My decision that morning over coffee brought me down another path. On this road, I accepted my responsibility toward my body and began working to repair the damage I had deliberately done. Gaining over one hundred pounds had made me feel safe; the fat was my armor against male sexual interest and the possibility of another rape. The idea of taking off that armor was terrifying, but I was through waiting. The process was painstaking and still is, but most of the excess weight is gone. Still, this transition isn’t only about my body. It is also about my mind and my spirit – learning how to see myself as a whole person rather than one who is irrevocably shattered is taking time. Integrating my spirit-self with my corporeal-self is also taking time; I have felt for so long that my spirit inhabits my body the way I inhabit my house that it is difficult to see the two parts as one blended entity. Difficult, but necessary – the disconnection between my physical and spiritual selves has been catastrophic in its consequences; it is what allowed me to mistreat myself so terribly, to bond with an abusive partner and to accept that abuse as normal, and then to make detrimental choices around my coping strategies as I left that relationship and began trying to heal.

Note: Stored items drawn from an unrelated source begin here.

Lemma nosep_notin s c : Forall (fun c => sep c = false) s -> sep c = true -> c ∉ s.
Proof. rewrite Forall_forall. intros H Hc Hin. by rewrite (H c Hin) in Hc. Qed.

Lemma ContainsByte_false s c : c ∉ s -> ContainsByte s c = false.
Proof.
  unfold ContainsByte. induction s as [|d s IH]; intros H; [done|]. apply not_elem_of_cons in H as [Hc Hs].
  cbn. rewrite IH by done. by rewrite (proj2 (Z.eqb_neq _ _)) by done.
Qed.

(** One rendered setting. *)
Definition setting (kv : bytes * bytes) : bytes := QueryEscape kv.1 ++ 61 :: QueryEscape kv.2.

Lemma parseSetting_setting k v : Forall is_byte k -> Forall is_byte v -> parseSetting (setting (k, v)) = Some (k, v).
Proof.
  intros Hk Hv. unfold parseSetting, setting. cbn [fst snd].
  pose proof (QueryEscape_sep k Hk) as Sk. pose proof (QueryEscape_sep v Hv) as Sv.
  rewrite ContainsByte_false.
  2:{ rewrite elem_of_app, elem_of_cons. intros [?|[?|?]]; [|done|]; [by eapply (nosep_notin _ 59) in Sk|by eapply (nosep_notin _ 59) in Sv]. }
  rewrite Cut_app by by apply nosep_notin. rewrite !QueryUnescape_Escape by done.
  by destruct (QueryEscape k ++ 61 :: QueryEscape v) eqn:E; [destruct (QueryEscape k)|].
Qed.

Lemma setting_nosep kv : Forall is_byte kv.1 -> Forall is_byte kv.2 -> 38 ∉ setting kv.
Proof.
  destruct kv as [k v]. cbn [fst snd]. intros Hk Hv. unfold setting. cbn [fst snd]. rewrite elem_of_app, elem_of_cons.
  intros [?|[?|?]]; [|done|]; [by eapply (nosep_notin _ 38 (QueryEscape_sep k Hk))|by eapply (nosep_notin _ 38 (QueryEscape_sep v Hv))].
Qed.

(** A rendered query: the settings, each after the first behind an &. *)
Definition rendered (kvs : list (bytes * bytes)) : bytes := join [38] (setting <$> kvs).

Lemma ParseQuery_join ps kvs : ps <> [] -> Forall2 (fun p kv => 38 ∉ p /\ parseSetting p = Some kv) ps kvs ->
  ParseQuery (join [38] ps) = kvs.
Proof.
  intros Hne H. unfold ParseQuery. rewrite Split_join.
  - clear Hne. induction H as [|p kv ps kvs [_ Hp] _ IH]; [done|]. cbn [omap list_omap]. by rewrite Hp, IH.
  - done.
  - clear Hne. induction H as [|p kv ps kvs [Hp _] _ IH]; [constructor|]. by constructor.
Qed.

Lemma settings_parse kvs : Forall (fun kv => Forall is_byte kv.1 /\ Forall is_byte kv.2) kvs ->
  Forall2 (fun p kv => 38 ∉ p /\ parseSetting p = Some kv) (setting <$> kvs) kvs.
Proof.
  induction 1 as [|[k v] kvs [Hk Hv] _ IH]; [constructor|]. cbn [fst snd] in *. constructor; [|exact IH].
  split; [by apply setting_nosep|by apply parseSetting_setting].
Qed.

Lemma ParseQuery_rendered kvs : Forall (fun kv => Forall is_byte kv.1 /\ Forall is_byte kv.2) kvs ->
  ParseQuery (rendered kvs) = kvs.
Proof.
  intros H. destruct (decide (kvs = [])) as [->|Hne]; [done|]. apply ParseQuery_join; [by destruct kvs|by apply settings_parse].
Qed.

Lemma ascii_valid s : Forall (fun c => 0 <= c < 128) s -> ValidString s = true.
Proof. induction 1 as [|c s Hc _ IH]; [done|]. cbn [ValidString]. unfold cont at 1. by rewrite (proj2 (Z.leb_le 0 c)), (proj2 (Z.leb_le c 127)) by lia. Qed.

It has been said that life is made up of transitions – from infancy to childhood, from childhood to adolescence, from adolescence to adulthood and independence, from independence to the infirmity of old age, there is never really a time in our lives when we are in stasis. We may not perceive the transitions or understand the anxiety that surrounds them – we may be in a vague state of mental or emotional unrest but will usually attribute those feelings of restlessness or nervousness to stress. And we are right, of course, but most of us never come to place where we dig deeper, trying to find the source. Change is a fact of our existence, but we disregard it unless it takes a shape we cannot ignore. We live on a planet in a Universe that is always in flux, where anything can happen to anyone at any time, but we comfort ourselves with the illusion that we are safe, that we are secure, and that if we only behave in a certain way, most bad things will pass us by. Most of us have no concept of a reality that is entirely fluid, where even our best intentions and protections will ultimately fail. A better way is to embrace the transitions, to know that they are the fabric of our lives and that our stories are written and rewritten by the choices we make in relation to those instances, especially the big ones – the seismic moments of life-defining change.